PROBLEM DETAILS
Where does the word "Definition" show up in the records? Copy every line that holds it.

Stored data entries:
------------------------------------------------------------------------

Lemma materializeSelfModelSynthesis_sound evt : sound (λ b, materializeSelfModelSynthesis b evt).
Proof.
  intros d d'. unfold materializeSelfModelSynthesis. destruct (DecodeRecordedSelfModelSynthesis _) as [[payload h]|]; [|done]. cbn zeta.
  destruct (self_model_sources _ _ _) as [[refs current]|]; [|done]. cbn [mbind result_bind].
  refine (sound_bind (λ b, insert_synthesis b _ _ _) (λ b, supersede_current b _ _) _ _ d d').
  - apply insert_synthesis_sound.
  - apply supersede_current_sound.
Qed.

Lemma apply_event_sound evt : sound (λ b, apply_event b evt).
Proof.
  intros d d'. unfold apply_event. cbn zeta.
  repeat (match goal with |- context[if ?b then _ else _] => destruct b end;
    [first [apply materializeBirth_sound|apply materializeBeliefUpsert_sound|apply materializeWorkingStyle_sound|apply materializeBeliefPromote_sound
           |apply materializeBeliefArchive_sound|apply materializeBeliefSupersede_sound|apply materializeSelfModelSynthesis_sound
           |apply materializeRelationshipLocked_sound|apply materializeEdgeLocked_sound|apply materializeEdgeArchive_sound
           |apply materializeSystemWitnessed_sound|apply materializeTrustEpochAccepted_sound|apply materializePublicName_sound
           |apply materializeExperience_sound|apply materializeFacilityRun_sound|apply materializeIntentionCreate_sound
           |apply materializeIntentionStateChange_sound|apply materializeCommitmentPromised_sound|apply materializeCommitmentStateChange_sound]|]).
  done.
Qed.

Lemma mirror_insert_ok evt d d' : mirror_insert evt d = Ok d' → t_ledger d !! Seq evt = None ∧ int64_ok (Seq evt) = true ∧
  d' = set_ledger <[Seq evt := mkLedgerRow (Prev evt) (Timestamp evt) (EType evt) (Ring evt) (Payload evt) (Content evt)]> d.
Proof.
  unfold mirror_insert. destruct (int64_ok _); [|done]. cbn [negb]. destruct (has_seq d (Seq evt)) eqn:Hs; [by rewrite orb_true_r|].
  destruct (_ || _); [done|]. intros [= <-]. split; [|done]. unfold has_seq in Hs. apply bool_decide_eq_false in Hs. by apply eq_None_not_Some.
Qed.

Lemma materialize_sound evt : sound (λ b, materializeLocked b evt).
Proof.
  refine (sound_bind (λ _, mirror_insert evt) (λ b, apply_event b evt) _ (apply_event_sound evt)).
  apply sound_pure. intros d d' (_ & _ & ->)%mirror_insert_ok. apply keys_ledger.
Qed.
End Sound.

(** ** Replay *)

Section Replay.
Context `{Q : Sqlite} `{P : Primitives}.

(** The events of a record, materialized in order. *)
Fixpoint materialize_all (deferred : bool) (evts : list Event) (d : DB) : result store_err DB :=
  match evts with [] => Ok d | e :: rest => d1 ← materializeLocked deferred e d; materialize_all deferred rest d1 end.

Lemma materialize_all_sound evts : sound (λ b, materialize_all b evts).
Proof.
  induction evts as [|e evts IH]; [by intros d d' [= <-]|]. refine (sound_bind (λ b, materializeLocked b e) (λ b, materialize_all b evts) _ IH).
  apply materialize_sound.
Qed.

Lemma materialize_all_env deferred L R evts : seeds id L → ∀ d,
  materialize_all deferred evts (with_env L R d) = with_env L R <$> materialize_all deferred evts d.
Proof.
  intros HL. induction evts as [|e evts IH]; intros d; [done|]. cbn [materialize_all]. rewrite (materialize_env deferred L R e d HL).
  destruct (materializeLocked deferred e d); [apply IH|done].
Qed.

Lemma replay_events_all evts : ∀ last d,
  replay_events false last evts d = match materialize_all true evts d with
    | Ok d' => Ok (foldl (λ _ e, mkHead (Seq e) (EntryHash e)) last evts, d')
    | Err _ => replay_events false last evts d
    end.
Proof.
  induction evts as [|e evts IH]; intros last d; [done|]. cbn [replay_events materialize_all foldl andb].
  destruct (materializeLocked true e d) as [d1|]; [|done]. cbn [mbind result_bind]. rewrite IH. by destruct (materialize_all true evts d1).
Qed.

(** The tables before any event. *)
Definition empty_db : DB := mkDB ∅ ∅ ∅ ∅ ∅ ∅ ∅ ∅ None [] [] None [].

Lemma empty_keys : keys_hold empty_db.
Proof. split; first [reflexivity|apply Forall_nil_2|apply map_Forall_empty]. Qed.

Lemma keys_env L R d : keys_hold d → Forall (λ s, has_seq d s = true) (R (t_refs d)) → keys_hold (with_env L R d).
Proof. intros [] Hr. by split. Qed.

Definition keep_clock (l0 : option lifetime_row) (l : option lifetime_row) : option lifetime_row :=
  match l0 with Some x => Some x | None => l end.

Lemma keep_clock_seeds l0 : seeds id (keep_clock l0).
Proof. intros ts [l|]; by destruct l0. Qed.

(** C8. A replay rebuilds the projection: when a record materializes event by
    event, each in a transaction that checks its own foreign keys, then a replay
    of it into a database in any state, with the keys checked only at the end,
    commits, and leaves exactly the tables the live run built; the lived clock and
    what runtime tables refer to stay as they were. *)
Theorem replay_rebuilds_projection evts d d0 : materialize_all false evts empty_db = Ok d →
  Forall (λ s, has_seq d s = true) (t_refs d0) →
  ReplayAll true true evts d0 = (with_env (keep_clock (t_lifetime d0)) (λ _, t_refs d0) d, None).
Proof.
  intros Hd Hr. destruct (materialize_all_sound evts _ _ Hd) as [Ht Hk].
  assert (materialize_all true evts (clear_derived d0) = Ok (with_env (keep_clock (t_lifetime d0)) (λ _, t_refs d0) d)) as Hm.
  { change (clear_derived d0) with (with_env (λ _, t_lifetime d0) (λ _, t_refs d0) empty_db).
    assert (with_env (λ _, t_lifetime d0) (λ _, t_refs d0) empty_db = with_env (keep_clock (t_lifetime d0)) (λ _, t_refs d0) empty_db) as ->
      by (unfold with_env; cbn; by destruct (t_lifetime d0)).
    rewrite materialize_all_env by apply keep_clock_seeds. by rewrite Ht. }
  unfold ReplayAll, replayInTransaction. cbn [negb]. rewrite bool_decide_false by (by intros []).
  rewrite replay_events_all, Hm. cbn [mbind result_bind]. unfold foreign_keys_hold. rewrite bool_decide_true; [done|].
  apply keys_env; [auto using empty_keys|done].
Qed.
End Replay.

------------------------------------------------------------------------

RESPONSE TO THE EXERCISE
Definition empty_db : DB := mkDB ∅ ∅ ∅ ∅ ∅ ∅ ∅ ∅ None [] [] None [].
Definition keep_clock (l0 : option lifetime_row) (l : option lifetime_row) : option lifetime_row :=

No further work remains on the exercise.